1. Une scolarité jalonnée de quelques obstacles

2.1. Le choix du baccalauréat

2.1.3. Le Baccalauréat Professionnel : le choix par défaut

En ce qui concerne le choix de s’orienter vers un Baccalauréat Professionnel, là encore, les jeunes de notre échantillon ne se distinguent pas vraiment du reste de la population générale malgré une légère représentativité supérieure de ce type de baccalauréat ; 33% pour notre échantillon soit dix jeunes sur trente contre 31% pour la population générale (Le Laidier & Thomas, 2015).

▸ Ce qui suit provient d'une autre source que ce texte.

(** * Ticket and payment lifecycle of the customer-engagement backend

    A shallow embedding of the two Mongoose models that carry the lifecycle
    logic of the backend,

    - [Payment]        : the payment schema, its pre-save hook and its methods
                         [initiateRefund] and [updateStatus];
    - [SupportRequest] : the ticket schema, its pre-save hook and its methods
                         [addComment], [assignToAgent], [resolve], [reopen]
                         and [addRating];

    followed by the properties of the lifecycle that hold, or fail, on them.
    The models come with their virtuals and their queries ([ageInDays],
    [isResponseOverdue], [isResolutionOverdue], [getStatistics],
    [getEMIDefaulters]), and the handlers of the routes that call the
    methods come after them ([Auth], [SupportRoutes], [PaymentRoutes]), with
    their own properties at the end.

    Conventions of the embedding.

    - A document is a record; a method is a function from the document
      ([this]) to a [completion] and the document after the call.  A
      [throw] before any assignment yields [Threw] and the document as it
      was.
    - An instant is a number of milliseconds since the epoch ([Z]), as
      [Date.prototype.getTime] gives it.  One call of a method happens at one
      reading of the clock: every [new Date()] and [Date.now] of the call,
      the timestamps option of the schema included, reads the same [Clock].
    - A JavaScript [Number] holding a count or an amount is a [Z]; a duration
      in hours, the quotient of a number of milliseconds by [1000 * 60 * 60],
      is the rational of that quotient ([Q]).
    - An optional path of a schema is an [option]; [None] is [undefined].
    - Documents and arguments are taken as the schema types them; the
      built-in validators of the schema (required, enum, min, max) belong to
      the store and are not run here. *)

From Stdlib Require Import ZArith QArith String List Bool Lia Ascii DecimalString.
Import ListNotations.

Local Open Scope Z_scope.
Local Open Scope string_scope.

(** ** What the models share *)

(** A [mongoose.Schema.Types.ObjectId]. *)
Definition ObjectId := Z.

(** One reading of the clock: [new Date()], with the accessors the hooks use. *)
Record Clock := mkClock {
  getTime : Z;
  getFullYear : Z;
  getMonth : Z
}.

(** How a call of a method ends: the promise of [this.save()] is fulfilled,
    or the method threw an [Error] with a message. *)
Inductive completion :=
| Fulfilled
| Threw (message : string).

(** Truthiness of an optional string: [undefined], [null] and the empty
    string are falsy. *)
Definition truthy (s : option string) : bool :=
  match s with
  | Some "" => false
  | Some _ => true
  | None => false
  end.

(** [String(n)] and [n.toString()] of an integer. *)
Definition toString (n : Z) : string :=
  NilZero.string_of_int (Z.to_int n).
(** ** Requests that find nothing to act on *)

(** [update-shape] and [delete-shape] on an id that no shape of the
    board has are answered with the not-found error to the requester
    alone; nothing on the server changes, and the lock table is not even
    checked for expiry. *)
Lemma missing_shape_changes_nothing (now : Z) (boardId shapeId : string)
    (changes : jsobj) (sk : Socket.t) (sv : server) (b : board) :
  currentBoard sk = Some boardId ->
  db sv !! boardId = Some b ->
  (forall s, s ∈ shapes b -> prop s "id" <> VStr shapeId) ->
  on_update_shape now shapeId changes sk sv =
    mkOutcome sk sv [(ToSocket (Socket.id sk), EvError "Shape not found")] /\
  on_delete_shape now shapeId sk sv =
    mkOutcome sk sv [(ToSocket (Socket.id sk), EvError "Shape not found")].
Proof.
  intros Hb Hdb Hnone.
  apply (shape_not_found now boardId shapeId sk sv b Hb Hdb changes).
  apply Forall_forall. intros s Hs. apply has_id_false. auto.
Qed.

Lemma missing_shape_changes_nothing_witness :
  let sv := state (run Demo.w0 Demo.joined).1 in
  on_delete_shape 1 "s1" Demo.skA sv =
    mkOutcome Demo.skA sv [(ToSocket "A", EvError "Shape not found")].
Proof.
  intros sv.
  apply (missing_shape_changes_nothing 1 "b" "s1" ∅ Demo.skA sv
           (mkBoard "u1" ["u1"; "u2"] [] []) eq_refl eq_refl).
  intros s Hs. by apply elem_of_nil in Hs.
Defined.

(** X18. When the board of a joined socket is no longer in the store,
    [draw-end], [create-shape], [update-shape] and [delete-shape] are
    dropped without any event and without any change, and [undo] answers
    that there is nothing to undo. *)
Theorem missing_board_requests (now : Z) (boardId : string) (sk : Socket.t)
    (sv : server) (data changes : jsobj) (shapeId : string) :
  currentBoard sk = Some boardId ->
  db sv !! boardId = None ->
  on_draw_end now data sk sv = ignore sk sv /\
  on_create_shape now data sk sv = ignore sk sv /\
  on_update_shape now shapeId changes sk sv = ignore sk sv /\
  on_delete_shape now shapeId sk sv = ignore sk sv /\
  on_undo now sk sv = emit_error sk sv "Nothing to undo".
Proof.
  intros Hb Hdb.
  unfold on_draw_end, on_create_shape, on_update_shape, on_delete_shape, on_undo.
  rewrite Hb, Hdb. repeat split; reflexivity.
Qed.

Lemma missing_board_requests_witness :
  let sv := mkServer (∅ : gmap string board) ∅ ∅ in
  on_create_shape 1 (Demo.rect "s1" 0) Demo.skA sv = ignore Demo.skA sv /\
  out (on_undo 1 Demo.skA sv) = [(ToSocket "A", EvError "Nothing to undo")].
Proof.
  intros sv.
  assert (Hdb : db sv !! "b" = None) by reflexivity.
  destruct (missing_board_requests 1 "b" Demo.skA sv (Demo.rect "s1" 0) ∅ "s1"
              eq_refl Hdb) as (_ & Hc & _ & _ & Hu).
  split; [exact Hc|]. rewrite Hu. reflexivity.
Defined.

(** ** What a request leaves alone *)

Lemma grows_by_one_refl (b : board) : grows_by_one b b.
Proof. repeat split; auto. Qed.

Lemma applyOpToBoard_meta (b : board) (p : op_payload) :
  ownerId (applyOpToBoard b p) = ownerId b /\
  allowedUsers (applyOpToBoard b p) = allowedUsers b.
Proof. destruct p; simpl; repeat case_match; split; reflexivity. Qed.

Lemma handle_board (now : Z) (r : request) (sk : Socket.t) (sv : server)
    (boardId : string) (b : board) :
  db sv !! boardId = Some b ->
  exists b', db (srv (handle now r sk sv)) !! boardId = Some b' /\
             grows_by_one b b' /\
             (currentBoard sk <> Some boardId -> b' = b).
Proof.
  intros Hdb.
  assert (Hsame : forall sv', db sv' = db sv ->
            exists b', db sv' !! boardId = Some b' /\ grows_by_one b b' /\
                       (currentBoard sk <> Some boardId -> b' = b)).
  { intros sv' E. exists b. rewrite E. auto using grows_by_one_refl. }
  assert (Hpush : forall cur b0 b1 o (sv1 : server),
            currentBoard sk = Some cur -> db sv !! cur = Some b0 ->
            db sv1 = db sv ->
            ownerId b1 = ownerId b0 -> allowedUsers b1 = allowedUsers b0 ->
            ops b1 = ops b0 ->
            exists b', db (save cur (push_op b1 o) sv1) !! boardId = Some b' /\
                       grows_by_one b b' /\
                       (currentBoard sk <> Some boardId -> b' = b)).
  { intros cur b0 b1 o sv1 Hcur Hb0 E Ho Ha Hops. unfold save. simpl. rewrite E.
    destruct (decide (cur = boardId)) as [->|Hne].
    - rewrite lookup_insert_eq. eexists. split; [reflexivity|].
      rewrite Hdb in Hb0. injection Hb0 as <-.
      split; [|congruence]. repeat split; simpl; auto. right. exists o. by rewrite Hops.
    - rewrite lookup_insert_ne by exact Hne. exists b. auto using grows_by_one_refl. }
  destruct r; simpl.
  - unfold on_join_board. fold (authenticated auth sk).
    destruct (negb _); [by apply Hsame|].
    destruct (currentBoard (authenticated auth sk)); simpl;
      (destruct (db sv !! boardId0); by apply Hsame).
  - unfold on_leave_board. destruct (currentBoard sk); [|by apply Hsame].
    destruct (presence sv !! _); by apply Hsame.
  - unfold on_draw_start. destruct (currentBoard sk); by apply Hsame.
  - unfold on_draw_delta. destruct (currentBoard sk); by apply Hsame.
  - unfold on_draw_end. destruct (currentBoard sk) as [cur|] eqn:Hb; [|by apply Hsame].
    destruct (db sv !! cur) as [b0|] eqn:Hb0; [|by apply Hsame].
    simpl. unfold push_created. by eapply Hpush.
  - unfold on_create_shape. destruct (currentBoard sk) as [cur|] eqn:Hb; [|by apply Hsame].
    destruct (db sv !! cur) as [b0|] eqn:Hb0; [|by apply Hsame].
    simpl. unfold push_created. by eapply Hpush.
  - unfold on_update_shape. destruct (currentBoard sk) as [cur|] eqn:Hb; [|by apply Hsame].
    destruct (db sv !! cur) as [b0|] eqn:Hb0; [|by apply Hsame].
    destruct (findIndex _ _); [|by apply Hsame].
    simpl. destruct (locked_by_other _ _); [by apply Hsame|]. simpl. by eapply Hpush.
  - unfold on_delete_shape. destruct (currentBoard sk) as [cur|] eqn:Hb; [|by apply Hsame].
    destruct (db sv !! cur) as [b0|] eqn:Hb0; [|by apply Hsame].
    destruct (List.find _ _); [|by apply Hsame].
    simpl. destruct (locked_by_other _ _); [by apply Hsame|]. simpl. by eapply Hpush.
  - unfold on_undo. destruct (currentBoard sk) as [cur|] eqn:Hb; [|by apply Hsame].
    destruct (db sv !! cur) as [b0|] eqn:Hb0; [|by apply Hsame].
    destruct (last (ops b0)); [|by apply Hsame].
    destruct (createUndoOp _ _) as [p|]; [|by apply Hsame].
    simpl. destruct (applyOpToBoard_meta b0 p) as [Ho Ha].
    eapply Hpush; eauto using applyOpToBoard_ops.
  - unfold on_redo. destruct (currentBoard sk); by apply Hsame.
  - unfold on_lock_object. destruct (currentBoard sk); [|by apply Hsame].
    simpl. repeat case_match; by apply Hsame.
  - unfold on_unlock_object. repeat case_match; by apply Hsame.
  - unfold on_cursor_move. repeat case_match; by apply Hsame.
  - unfold on_disconnect. destruct (currentBoard sk); [|by apply Hsame].
    destruct (presence sv !! _); simpl; (destruct (locks sv !! _); by apply Hsame).
Qed.
(** * benchmark.py: three crawl engines and the benchmark runner

    A shallow embedding of [ThreadedCrawler] (sequential and thread-pool
    strategies), [AsyncCrawler] (asyncio strategy), [time_fn] and [main].

    Python objects are records threaded through the functions that mutate
    them; [deque] is a list (popleft takes the head, append adds at the
    end); the [visited] set is a [gset string]; integers are [Z].  The
    network, BeautifulSoup and [urljoin] are collaborators outside the
    sources and are gathered in the class [Web].  Wall-clock readings
    ([time.time()], [start_time], the elapsed seconds a run returns) are not
    represented: a run returns its engine, and its timing sample is [tt]. *)

From stdpp Require Import gmap strings list.
From Equations Require Import Equations.
From Stdlib Require Import ZArith String Lia.

Open Scope Z_scope.

(** ** Collaborators *)

(** What a GET of a URL produces.  [NoReply] stands for every exception raised
    inside the [try] block before a body is available (timeout, connection
    error, malformed URL, undecodable body). *)
Inductive reply :=
| NoReply
| Reply (status : Z) (text : string).

Class Web := {
  (** the answer of the network to a GET of the URL *)
  http_get : string -> reply;
  (** [[a["href"] for a in soup.find_all("a", href=True)]], document order *)
  find_all_a_href : string -> list string;
  (** [soup.title.string.strip() if soup.title else ""] *)
  soup_title : string -> string;
  (** [soup.body.get_text(" ", strip=True) if soup.body else ""] *)
  soup_body_text : string -> string;
  (** [urllib.parse.urljoin] *)
  urljoin : string -> string -> string
}.

(** [requests.Response.raise_for_status] raises for 4xx and 5xx codes. *)
Definition raise_for_status (status : Z) : bool :=
  (400 <=? status) && (status <? 600).

(** Truth value of a Python string: empty is false. *)
Definition truthy (s : string) : bool := negb (String.eqb s "").

(** Outcome of a call that may raise, or whose scheduling tape ended before
    the call returned. *)
Inductive result (A : Type) :=
| Return (a : A)
| Raise (exn : string)
| Unfinished.
Arguments Return {A} a.
Arguments Raise {A} exn.
Arguments Unfinished {A}.

(** A stored page, as [insert_one] receives it. *)
Record document := { doc_url : string; doc_title : string; doc_content : string }.

(** [futures.remove(fut)]: drops the first occurrence. *)
Fixpoint remove_first (x : nat) (l : list nat) : list nat :=
  match l with
  | [] => []
  | y :: l' => if Nat.eqb x y then l' else y :: remove_first x l'
  end.

(** ** ThreadedCrawler *)

Module ThreadedCrawler.

(** The engine object.  [requests] is the log of the URLs handed to [fetch],
    oldest first; it records the GETs the engine issues and is read by no
    engine code. *)
Record t := mk {
  queue : list string;
  visited : gset string;
  max_pages : Z;
  pages_crawled : Z;
  db_client : bool;
  collection : list document;
  requests : list string
}.

Definition set_queue (q : list string) (st : t) : t :=
  mk q (visited st) (max_pages st) (pages_crawled st)
     (db_client st) (collection st) (requests st).

Definition add_visited (url : string) (st : t) : t :=
  mk (queue st) ({[ url ]} ∪ visited st) (max_pages st) (pages_crawled st)
     (db_client st) (collection st) (requests st).

Definition set_pages_crawled (n : Z) (st : t) : t :=
  mk (queue st) (visited st) (max_pages st) n
     (db_client st) (collection st) (requests st).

Quatre garçons et six filles se sont orientés en priorité vers ce type de baccalauréat. Notons qu’une jeune fille a obtenu un baccalauréat professionnel suite à l’obtention d’un baccalauréat scientifique dans un premier temps.

Les options du baccalauréat choisies par les jeunes rencontrés sont très variées : Maintenance des véhicules automobiles (2), Accompagnement Soins et Services à la Personne (2), Productique (1), Maintenance des Equipements Industriels (1), Relation Accueil Clients Usagers (1), Laboratoire (1), Vente Conseil Commercial (1), Secrétariat (1), non précisé (1). Le baccalauréat professionnel créé en 1985 a pour objectif l’insertion professionnelle après l’obtention du diplôme, mais il peut permettre, dans certains cas, la poursuite d'études supérieures. Si la volonté affichée par les politiques et les lycées professionnels, depuis plusieurs années, est de revaloriser cette filière, elle est encore et toujours étiquetée comme la filière de relégation (Beaud & Truong, 2015 ; Bergier & Francequin, 2005) et reste l’apanage des élèves en difficultés scolaires qui n’ont pu poursuivre leurs études vers une filière générale ou technologique.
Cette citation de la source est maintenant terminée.